- [What to work on]: The answer is a stretch of the material below, returned exactly: the line containing "(** * The user", the line containing "an array that ends in a NUL. *)", and all lines between.

+++

(* ===== verification/Programs.v ===== *)
(** * The user programs: [src/user/cat.c], [echo.c], [wc.c], [ls.c], [ps.c], [kill.c],
    [ln.c], [mkdir.c], [rm.c], [zombie.c], [init.c], and the small test programs
    [forktest.c], [stressfs.c], [logstress.c], [dorphan.c], [forphan.c] and [grind.c]
    (its random numbers)

    Each as the tree of its system calls; [argv] is the list of the arguments, each
    an array that ends in a NUL. *)

From S2P Require Import Prelude Params FsTypes Kstring User Ulib.

Open Scope user_scope.

(** [read(fd, buf, n)] into a buffer of its own: the bytes read. *)
Notation uread fd n := (call (Uread fd n)).

(** ** cat.c *)

Fixpoint cat (k : nat) (fd : Z) : prog unit :=
  match k with
  | O => Pfuel
  | S k =>
      r ← uread fd 512;
      match r with
      | Some (c :: bs) =>
          n ← call (Uwrite 1 (c :: bs));
          if negb (n =? Z.of_nat (length (c :: bs))) then fprintf 2 "cat: write error\n" [];; Pexit 1
          else cat k fd
      | Some [] => Pret tt
      | None => fprintf 2 "cat: read error\n" [];; Pexit 1
      end
  end.

(** The files of the command line, with the body of the loop for each. *)
Fixpoint each_file (msg : string) (err : Z) (body : Z -> list Z -> prog unit) (files : list (list Z)) :
    prog unit :=
  match files with
  | [] => Pret tt
  | f :: files =>
      fd ← uopen f O_RDONLY;
      if fd <? 0 then fprintf err msg [UStr (Some f)];; Pexit 1 else
      body fd f;;
      call (Uclose fd);;
      each_file msg err body files
  end.

Definition cat_main `{Fuel} (argv : list (list Z)) : prog unit :=
  match tail argv with
  | [] => cat fuel 0;; Pexit 0
  | files => each_file "cat: cannot open %s\n" 2 (fun fd _ => cat fuel fd) files;; Pexit 0
  end.

(** ** echo.c *)

Fixpoint echo_loop (l : list (list Z)) : prog unit :=
  match l with
  | [] => Pexit 0
  | a :: l =>
      n ← inside (strlen a);
      call (Uwrite 1 (take (Z.to_nat n) a));;
      call (Uwrite 1 (match l with [] => [10] | _ => [32] end));;
      echo_loop l
  end.
Definition echo_main (argv : list (list Z)) : prog unit := echo_loop (tail argv).

(** ** wc.c *)

Record counts : Type := Counts { n_l : Z; n_w : Z; n_c : Z; inword : bool }.

(** The body of the loop over the characters of the buffer. *)
Definition wc_char (s : counts) (c : Z) : counts :=
  let s := Counts (n_l s) (n_w s) (s32 (n_c s + 1)) (inword s) in
  let s := if c =? 10 then Counts (s32 (n_l s + 1)) (n_w s) (n_c s) (inword s) else s in
  match strchr (lit " \r\t\n\v") c with
  | Some (Some _) => Counts (n_l s) (n_w s) (n_c s) false
  | _ => if negb (inword s) then Counts (n_l s) (s32 (n_w s + 1)) (n_c s) true else s
  end.

Fixpoint wc_loop (k : nat) (fd : Z) (s : counts) : prog counts :=
  match k with
  | O => Pfuel
  | S k =>
      r ← uread fd 512;
      match r with
      | Some (c :: bs) => wc_loop k fd (fold_left wc_char (c :: bs) s)
      | Some [] => Pret s
      | None => printf "wc: read error\n" [];; Pexit 1
      end
  end.

Definition wc `{Fuel} (fd : Z) (name : list Z) : prog unit :=
  s ← wc_loop fuel fd (Counts 0 0 0 false);
  printf "%d %d %d %s\n" [UInt (n_l s); UInt (n_w s); UInt (n_c s); UStr (Some name)].

Definition wc_main `{Fuel} (argv : list (list Z)) : prog unit :=
  match tail argv with
  | [] => wc 0 [0];; Pexit 0
  | files => each_file "wc: cannot open %s\n" 1 wc files;; Pexit 0
  end.

(** ** ls.c *)

(** [fmtname(path)]: the name after the last slash, padded with blanks to [DIRSIZ]. *)
Fixpoint after_slash (k : nat) (path : list Z) : list Z :=
  match k with
  | O => path
  | S j => if bool_decide (path !! j = Some 47) then drop k path else after_slash j path
  end.

Definition fmtname (path : list Z) : prog (list Z) :=
  n ← inside (strlen path);
  let p := after_slash (S (Z.to_nat n)) path in
  m ← inside (strlen p);
  if DIRSIZ <=? m then Pret p
  else Pret (take (Z.to_nat m) p ++ replicate (Z.to_nat (DIRSIZ - m)) 32 ++ [0]).

Definition ls_entry (name : list Z) (st : stat) : prog unit :=
  name ← fmtname name;
  printf "%s %d %d %d\n"
    [UStr (Some name); UInt (st_type st); UInt (st_ino st); UInt (s32 (st_size st))].

(** The entries of a directory; [buf] is the path with its slash. *)
Fixpoint ls_dir (k : nat) (fd : Z) (buf : list Z) : prog unit :=
  match k with
  | O => Pfuel
  | S k =>
      r ← uread fd sizeof_dirent;
      match r with
      | Some (a :: b :: name) =>
          if negb (Z.of_nat (length (a :: b :: name)) =? sizeof_dirent) then Pret tt else
          if a + 256 * b =? 0 then ls_dir k fd buf else
          let path := buf ++ name ++ [0] in
          st ← ustat path;
          match st with
          | None => printf "ls: cannot stat %s\n" [UStr (Some path)];; ls_dir k fd buf
          | Some st => ls_entry path st;; ls_dir k fd buf
          end
      | _ => Pret tt
      end
  end.

Definition ls `{Fuel} (path : list Z) : prog unit :=
  fd ← uopen path O_RDONLY;
  if fd <? 0 then fprintf 2 "ls: cannot open %s\n" [UStr (Some path)] else
  st ← call (Ufstat fd);
  match st with
  | None => fprintf 2 "ls: cannot stat %s\n" [UStr (Some path)];; call (Uclose fd);; Pret tt
  | Some st =>
      (if (st_type st =? T_DEVICE) || (st_type st =? T_FILE) then ls_entry path st
       else if st_type st =? T_DIR then
         n ← inside (strlen path);
         if 512 <? n + 1 + DIRSIZ + 1 then printf "ls: path too long\n" []
         else ls_dir fuel fd (take (Z.to_nat n) path ++ [47])
       else Pret tt);;
      call (Uclose fd);;
      Pret tt
  end.

Definition ls_main `{Fuel} (argv : list (list Z)) : prog unit :=
  match tail argv with
  | [] => ls (lit ".");; Pexit 0
  | files => pfor files ls;; Pexit 0
  end.

(** ** ps.c *)

Definition state_str (state : Z) : list Z :=
  match state with
  | 0 => lit "UNUSED   " | 1 => lit "USED     " | 2 => lit "SLEEPING "
  | 3 => lit "RUNNABLE " | 4 => lit "RUNNING  " | 5 => lit "ZOMBIE   "
  | _ => lit "???      "
  end.

Definition ps_line (ps : pstat) (i : nat) : prog unit :=
  used ← inside (isused ps !! i);
  if negb (truthy used) then Pret tt else
  state ← inside (pstate ps !! i);
  pid ← inside (ps_pid ps !! i);
  ppid ← inside (ps_ppid ps !! i);
  prio ← inside (ps_priority ps !! i);
  size ← inside (memsize ps !! i);
  name ← inside (pname ps !! i);
  printf "%d\t%d\t%d\t%s\t%d\t%s\n"
    [UInt pid; UInt ppid; UInt prio; UStr (Some (state_str state)); UInt size; UStr (Some name)].

Definition ps_main : prog unit :=
  r ← call Ugetpinfo;
  match r with
  | None => printf "Error: getinfo failed\n" [];; Pexit 1
  | Some ps =>
      printf "PID\tPPID\tPRIOR\tSTATE\t\tSIZE\tNAME\n" [];;
      pfor (seq 0 (Z.to_nat NPROC)) (ps_line ps);;
      Pexit 0
  end.

(** ** kill.c, ln.c, mkdir.c, rm.c, zombie.c *)

Definition kill_main (argv : list (list Z)) : prog unit :=
  match tail argv with
  | [] => fprintf 2 "usage: kill pid...\n" [];; Pexit 1
  | pids => pfor pids (fun a => n ← inside (atoi a); call (Ukill n);; Pret tt);; Pexit 0
  end.

Definition ln_main (argv : list (list Z)) : prog unit :=
  match argv with
  | [_; old; new] =>
      r ← call (Ulink (cstr old) (cstr new));
      pwhen (r <? 0) (fprintf 2 "link %s %s: failed\n" [UStr (Some old); UStr (Some new)]);;
      Pexit 0
  | _ => fprintf 2 "Usage: ln old new\n" [];; Pexit 1
  end.

(** [for(i = 1; i < argc; i++) if(op(argv[i]) < 0) { fprintf(2, msg, argv[i]); break; }] *)
Fixpoint each_until (op : list Z -> ucall Z) (msg : string) (l : list (list Z)) : prog unit :=
  match l with
  | [] => Pret tt
  | a :: l =>
      r ← call (op (cstr a));
      if r <? 0 then fprintf 2 msg [UStr (Some a)] else each_until op msg l
  end.

Definition mkdir_main (argv : list (list Z)) : prog unit :=
  match tail argv with
  | [] => fprintf 2 "Usage: mkdir files...\n" [];; Pexit 1
  | files => each_until Umkdir "mkdir: %s failed to create\n" files;; Pexit 0
  end.

Definition rm_main (argv : list (list Z)) : prog unit :=
  match tail argv with
  | [] => fprintf 2 "Usage: rm files...\n" [];; Pexit 1
  | files => each_until Uunlink "rm: %s failed to delete\n" files;; Pexit 0
  end.

Definition zombie_main : prog unit :=
  pid ← call Ufork;
  pwhen (0 <? pid) (call (Upause 5);; Pret tt);;
  Pexit 0.

(** ** init.c *)

(** [for(;;) { wpid = wait(0); ... }] *)
Fixpoint init_wait (k : nat) (pid : Z) : prog unit :=
  match k with
  | O => Pfuel
  | S k =>
      ' (wpid, _) ← call Uwait;
      if wpid =? pid then Pret tt
      else if wpid <? 0 then printf "init: wait returned an error\n" [];; Pexit 1
      else init_wait k pid
  end.

Fixpoint init_loop (k : nat) : prog unit :=
  match k with
  | O => Pfuel
  | S k =>
      printf "init: starting sh\n" [];;
      pid ← call Ufork;
      if pid <? 0 then printf "init: fork failed\n" [];; Pexit 1 else
      if pid =? 0 then
        call (Uexec (chars "sh") [chars "sh"]);;
        printf "init: exec sh failed\n" [];;
        Pexit 1
      else
        init_wait k pid;;
        init_loop k
  end.

Definition init_main `{Fuel} : prog unit :=
  fd ← uopen (lit "console") O_RDWR;
  pwhen (fd <? 0) (call (Umknod (chars "console") CONSOLE 0);; uopen (lit "console") O_RDWR;; Pret tt);;
  call (Udup 0);;
  call (Udup 0);;
  init_loop fuel.

(** ** forktest.c *)

Definition forktest_print (s : string) : prog unit := call (Uwrite 1 (chars s));; Pret tt.

(** [for(n=0; n<N; n++) ...]: how many children there are. *)
Fixpoint forktest_forks (k : nat) (n : Z) : prog Z :=
  match k with
  | O => Pret n
  | S k =>
      pid ← call Ufork;
      if pid <? 0 then Pret n
      else if pid =? 0 then Pexit 0
      else forktest_forks k (n + 1)
  end.

Definition forktest : prog unit :=
  forktest_print "fork test\n";;
  n ← forktest_forks 1000 0;
  if n =? 1000 then forktest_print "fork claimed to work N times!\n";; Pexit 1 else
  pfor (seq 0 (Z.to_nat n)) (fun _ =>
    ' (r, _) ← call Uwait;
    if r <? 0 then forktest_print "wait stopped early\n";; Pexit 1 else Pret tt);;
  ' (r, _) ← call Uwait;
  if negb (r =? -1) then forktest_print "wait got too many\n";; Pexit 1 else
  forktest_print "fork test OK\n".

Definition forktest_main : prog unit := forktest;; Pexit 0.

(** ** stressfs.c *)

(** [for(i = 0; i < 4; i++) if(fork() > 0) break;] *)
Fixpoint stress_forks (k : nat) (i : Z) : prog Z :=
  match k with
  | O => Pret i
  | S k => pid ← call Ufork; if 0 <? pid then Pret i else stress_forks k (i + 1)
  end.

Definition stressfs_main : prog unit :=
  let data := replicate 512 97 in
  printf "stressfs starting\n" [];;
  i ← stress_forks 4 0;
  printf "write %d\n" [UInt i];;
  let path := chars "stressfs" ++ [u8 (48 + i); 0] in
  fd ← uopen path (Z.lor O_CREATE O_RDWR);
  pfor (seq 0 20) (fun _ => call (Uwrite fd data);; Pret tt);;
  call (Uclose fd);;
  printf "read\n" [];;
  fd ← uopen path O_RDONLY;
  pfor (seq 0 20) (fun _ => call (Uread fd 512);; Pret tt);;
  call (Uclose fd);;
  call Uwait;;
  Pexit 0.

(** ** logstress.c *)

Definition LOGSTRESS_BUFSZ : nat := 500.
Definition LOGSTRESS_SZ : Z := 2000.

+++

- [Solution for this task]:
(** * The user programs: [src/user/cat.c], [echo.c], [wc.c], [ls.c], [ps.c], [kill.c],
    [ln.c], [mkdir.c], [rm.c], [zombie.c], [init.c], and the small test programs
    [forktest.c], [stressfs.c], [logstress.c], [dorphan.c], [forphan.c] and [grind.c]
    (its random numbers)

    Each as the tree of its system calls; [argv] is the list of the arguments, each
    an array that ends in a NUL. *)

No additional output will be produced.